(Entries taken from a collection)
>>>>
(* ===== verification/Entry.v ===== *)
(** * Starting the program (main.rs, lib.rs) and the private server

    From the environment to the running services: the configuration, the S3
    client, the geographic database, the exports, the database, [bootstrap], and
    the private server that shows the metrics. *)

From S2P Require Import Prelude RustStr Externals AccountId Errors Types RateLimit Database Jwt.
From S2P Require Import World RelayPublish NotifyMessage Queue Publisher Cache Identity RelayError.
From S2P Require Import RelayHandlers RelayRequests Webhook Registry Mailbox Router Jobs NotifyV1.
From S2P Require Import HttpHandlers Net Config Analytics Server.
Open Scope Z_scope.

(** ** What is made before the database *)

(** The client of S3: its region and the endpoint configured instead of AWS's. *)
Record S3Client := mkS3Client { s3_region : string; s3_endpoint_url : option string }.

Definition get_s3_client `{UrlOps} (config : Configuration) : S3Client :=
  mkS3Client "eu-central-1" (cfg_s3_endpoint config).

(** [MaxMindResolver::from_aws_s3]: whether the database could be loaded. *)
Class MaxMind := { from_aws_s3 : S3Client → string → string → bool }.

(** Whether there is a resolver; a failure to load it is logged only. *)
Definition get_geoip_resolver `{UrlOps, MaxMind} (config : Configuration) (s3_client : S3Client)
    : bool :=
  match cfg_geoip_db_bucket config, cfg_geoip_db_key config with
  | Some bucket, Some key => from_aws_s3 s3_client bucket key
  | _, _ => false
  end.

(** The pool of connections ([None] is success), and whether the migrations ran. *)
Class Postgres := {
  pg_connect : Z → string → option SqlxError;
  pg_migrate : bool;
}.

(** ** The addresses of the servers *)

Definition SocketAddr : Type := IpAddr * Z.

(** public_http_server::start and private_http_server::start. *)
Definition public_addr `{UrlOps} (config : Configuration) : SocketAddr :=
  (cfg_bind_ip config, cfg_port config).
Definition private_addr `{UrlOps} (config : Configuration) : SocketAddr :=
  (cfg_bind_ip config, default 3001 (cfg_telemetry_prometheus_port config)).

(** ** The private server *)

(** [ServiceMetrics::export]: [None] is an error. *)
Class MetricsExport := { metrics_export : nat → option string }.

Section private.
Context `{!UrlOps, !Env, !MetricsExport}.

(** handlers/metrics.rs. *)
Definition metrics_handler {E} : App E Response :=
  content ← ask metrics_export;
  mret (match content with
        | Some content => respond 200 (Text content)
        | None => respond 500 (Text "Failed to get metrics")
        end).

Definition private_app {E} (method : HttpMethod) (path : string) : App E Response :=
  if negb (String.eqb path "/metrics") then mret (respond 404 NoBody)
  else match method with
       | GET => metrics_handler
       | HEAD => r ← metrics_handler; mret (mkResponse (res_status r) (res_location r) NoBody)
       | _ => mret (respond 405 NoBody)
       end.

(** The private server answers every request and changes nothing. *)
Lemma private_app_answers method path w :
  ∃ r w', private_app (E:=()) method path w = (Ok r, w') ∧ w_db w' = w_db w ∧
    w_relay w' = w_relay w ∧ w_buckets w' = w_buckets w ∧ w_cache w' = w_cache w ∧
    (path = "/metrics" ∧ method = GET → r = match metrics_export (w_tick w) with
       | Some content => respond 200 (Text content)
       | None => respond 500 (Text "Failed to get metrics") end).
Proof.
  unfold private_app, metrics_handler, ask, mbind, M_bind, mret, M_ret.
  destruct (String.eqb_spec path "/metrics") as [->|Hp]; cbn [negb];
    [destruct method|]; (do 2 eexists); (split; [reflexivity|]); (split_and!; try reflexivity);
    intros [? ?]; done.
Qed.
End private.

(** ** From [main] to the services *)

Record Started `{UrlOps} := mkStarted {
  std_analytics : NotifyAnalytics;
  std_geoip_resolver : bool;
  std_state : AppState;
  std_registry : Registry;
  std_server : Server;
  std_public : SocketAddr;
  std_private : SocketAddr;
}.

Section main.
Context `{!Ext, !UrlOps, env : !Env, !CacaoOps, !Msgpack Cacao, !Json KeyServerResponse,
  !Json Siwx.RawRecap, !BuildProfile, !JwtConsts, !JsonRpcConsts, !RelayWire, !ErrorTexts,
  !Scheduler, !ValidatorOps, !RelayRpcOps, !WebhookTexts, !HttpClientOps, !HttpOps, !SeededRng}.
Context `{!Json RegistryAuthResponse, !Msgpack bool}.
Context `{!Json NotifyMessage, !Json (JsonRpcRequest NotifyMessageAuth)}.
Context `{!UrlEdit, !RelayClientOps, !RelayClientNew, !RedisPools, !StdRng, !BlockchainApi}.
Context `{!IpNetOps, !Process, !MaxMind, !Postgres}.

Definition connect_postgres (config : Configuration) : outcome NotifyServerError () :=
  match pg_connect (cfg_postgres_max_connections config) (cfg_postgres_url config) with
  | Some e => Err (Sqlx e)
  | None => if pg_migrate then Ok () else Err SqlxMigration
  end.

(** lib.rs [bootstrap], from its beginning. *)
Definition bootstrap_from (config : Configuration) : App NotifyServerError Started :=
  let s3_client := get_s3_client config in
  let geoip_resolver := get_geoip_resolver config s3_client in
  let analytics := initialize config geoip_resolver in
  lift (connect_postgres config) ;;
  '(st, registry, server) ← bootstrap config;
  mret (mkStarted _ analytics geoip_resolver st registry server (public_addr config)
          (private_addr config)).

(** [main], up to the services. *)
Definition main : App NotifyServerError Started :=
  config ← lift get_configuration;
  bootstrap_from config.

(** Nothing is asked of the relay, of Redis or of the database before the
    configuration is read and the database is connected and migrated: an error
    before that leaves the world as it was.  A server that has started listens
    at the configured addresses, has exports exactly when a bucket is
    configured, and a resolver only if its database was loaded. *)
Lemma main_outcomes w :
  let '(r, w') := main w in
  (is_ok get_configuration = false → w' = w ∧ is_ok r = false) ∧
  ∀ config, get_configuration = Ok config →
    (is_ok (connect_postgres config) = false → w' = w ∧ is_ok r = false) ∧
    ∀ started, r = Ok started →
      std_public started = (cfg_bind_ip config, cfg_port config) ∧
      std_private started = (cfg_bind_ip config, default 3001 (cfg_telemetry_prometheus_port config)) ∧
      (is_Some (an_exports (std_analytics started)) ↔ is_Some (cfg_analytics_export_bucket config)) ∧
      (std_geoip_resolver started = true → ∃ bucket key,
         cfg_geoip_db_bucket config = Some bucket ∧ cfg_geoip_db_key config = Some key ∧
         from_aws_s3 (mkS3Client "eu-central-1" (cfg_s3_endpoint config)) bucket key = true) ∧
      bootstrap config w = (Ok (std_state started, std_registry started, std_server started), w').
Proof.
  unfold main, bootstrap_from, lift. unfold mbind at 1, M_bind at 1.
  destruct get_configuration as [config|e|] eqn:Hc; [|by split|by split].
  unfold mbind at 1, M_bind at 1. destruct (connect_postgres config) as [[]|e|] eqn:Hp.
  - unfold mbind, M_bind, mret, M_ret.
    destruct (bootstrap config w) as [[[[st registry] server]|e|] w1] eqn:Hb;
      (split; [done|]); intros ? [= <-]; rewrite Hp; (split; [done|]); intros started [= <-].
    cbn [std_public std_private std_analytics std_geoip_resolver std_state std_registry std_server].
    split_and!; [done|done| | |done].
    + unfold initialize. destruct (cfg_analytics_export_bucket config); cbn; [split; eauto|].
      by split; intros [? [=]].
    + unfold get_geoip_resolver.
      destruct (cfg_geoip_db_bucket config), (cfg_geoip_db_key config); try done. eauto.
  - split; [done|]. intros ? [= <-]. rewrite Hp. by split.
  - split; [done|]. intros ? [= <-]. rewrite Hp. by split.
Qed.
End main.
<<<<
>>>>
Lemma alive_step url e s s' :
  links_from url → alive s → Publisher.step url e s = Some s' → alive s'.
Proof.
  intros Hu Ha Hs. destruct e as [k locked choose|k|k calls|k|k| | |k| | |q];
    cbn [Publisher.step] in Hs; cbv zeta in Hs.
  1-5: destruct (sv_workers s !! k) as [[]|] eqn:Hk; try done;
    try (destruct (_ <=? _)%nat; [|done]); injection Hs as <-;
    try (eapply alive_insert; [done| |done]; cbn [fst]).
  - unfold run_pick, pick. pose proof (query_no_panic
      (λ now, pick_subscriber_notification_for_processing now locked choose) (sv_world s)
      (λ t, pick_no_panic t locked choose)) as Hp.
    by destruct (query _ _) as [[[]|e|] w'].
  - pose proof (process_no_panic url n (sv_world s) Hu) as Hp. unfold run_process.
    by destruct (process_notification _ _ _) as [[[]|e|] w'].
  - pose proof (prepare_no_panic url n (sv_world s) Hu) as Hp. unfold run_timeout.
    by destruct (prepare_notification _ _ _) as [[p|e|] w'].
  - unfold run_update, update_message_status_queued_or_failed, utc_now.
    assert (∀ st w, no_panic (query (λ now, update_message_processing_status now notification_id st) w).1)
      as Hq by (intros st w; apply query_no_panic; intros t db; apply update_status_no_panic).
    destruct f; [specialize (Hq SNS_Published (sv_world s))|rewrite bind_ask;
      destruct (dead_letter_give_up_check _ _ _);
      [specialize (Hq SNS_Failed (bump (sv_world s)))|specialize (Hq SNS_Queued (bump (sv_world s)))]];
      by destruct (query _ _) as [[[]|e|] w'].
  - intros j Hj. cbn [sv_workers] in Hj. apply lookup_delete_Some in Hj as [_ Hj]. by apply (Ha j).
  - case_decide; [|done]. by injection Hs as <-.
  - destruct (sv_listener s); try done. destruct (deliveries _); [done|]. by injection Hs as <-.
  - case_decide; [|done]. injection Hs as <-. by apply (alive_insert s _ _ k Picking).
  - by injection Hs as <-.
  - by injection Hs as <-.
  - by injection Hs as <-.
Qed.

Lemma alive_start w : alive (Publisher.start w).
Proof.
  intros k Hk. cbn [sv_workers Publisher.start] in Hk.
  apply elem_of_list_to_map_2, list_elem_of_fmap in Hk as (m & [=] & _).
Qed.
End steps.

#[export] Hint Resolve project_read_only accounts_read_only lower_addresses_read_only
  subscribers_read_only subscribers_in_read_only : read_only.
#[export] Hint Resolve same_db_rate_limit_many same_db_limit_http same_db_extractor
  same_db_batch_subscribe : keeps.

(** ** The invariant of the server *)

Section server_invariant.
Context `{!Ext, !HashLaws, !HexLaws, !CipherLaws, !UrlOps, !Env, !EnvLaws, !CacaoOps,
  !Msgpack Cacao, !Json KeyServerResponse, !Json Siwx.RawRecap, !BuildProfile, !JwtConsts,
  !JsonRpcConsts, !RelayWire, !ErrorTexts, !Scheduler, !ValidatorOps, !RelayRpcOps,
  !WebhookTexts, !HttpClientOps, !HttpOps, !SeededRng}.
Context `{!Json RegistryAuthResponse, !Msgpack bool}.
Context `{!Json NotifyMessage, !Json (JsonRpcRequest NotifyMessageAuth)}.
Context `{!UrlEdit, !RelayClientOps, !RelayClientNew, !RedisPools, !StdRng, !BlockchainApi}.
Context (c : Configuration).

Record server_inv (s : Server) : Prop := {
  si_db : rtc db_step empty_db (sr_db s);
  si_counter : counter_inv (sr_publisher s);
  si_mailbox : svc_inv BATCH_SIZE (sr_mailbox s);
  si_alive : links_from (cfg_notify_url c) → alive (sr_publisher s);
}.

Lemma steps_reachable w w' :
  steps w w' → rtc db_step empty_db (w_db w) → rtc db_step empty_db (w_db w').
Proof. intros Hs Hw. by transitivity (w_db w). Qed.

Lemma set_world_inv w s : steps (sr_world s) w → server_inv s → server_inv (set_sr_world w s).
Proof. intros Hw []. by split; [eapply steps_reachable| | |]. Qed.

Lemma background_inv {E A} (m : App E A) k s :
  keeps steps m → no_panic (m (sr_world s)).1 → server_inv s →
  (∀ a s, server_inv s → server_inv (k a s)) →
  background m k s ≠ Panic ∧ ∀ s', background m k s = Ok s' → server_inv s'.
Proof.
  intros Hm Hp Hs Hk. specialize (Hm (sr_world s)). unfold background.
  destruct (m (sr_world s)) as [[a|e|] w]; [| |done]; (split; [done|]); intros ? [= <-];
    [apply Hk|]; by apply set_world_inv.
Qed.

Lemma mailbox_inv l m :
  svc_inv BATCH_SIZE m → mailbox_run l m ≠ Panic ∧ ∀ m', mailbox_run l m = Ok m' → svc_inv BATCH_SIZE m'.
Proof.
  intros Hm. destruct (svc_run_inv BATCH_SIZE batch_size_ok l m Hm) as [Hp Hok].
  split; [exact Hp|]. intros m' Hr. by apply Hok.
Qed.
<<<<
Exercise instructions:
Proceeding from the line containing "client, the geographic" through the line containing "From S2P Require Import RelayHandlers", transcribe the lines above exactly, both end lines included.

Finished exercise:
    client, the geographic database, the exports, the database, [bootstrap], and
    the private server that shows the metrics. *)

From S2P Require Import Prelude RustStr Externals AccountId Errors Types RateLimit Database Jwt.
From S2P Require Import World RelayPublish NotifyMessage Queue Publisher Cache Identity RelayError.
From S2P Require Import RelayHandlers RelayRequests Webhook Registry Mailbox Router Jobs NotifyV1.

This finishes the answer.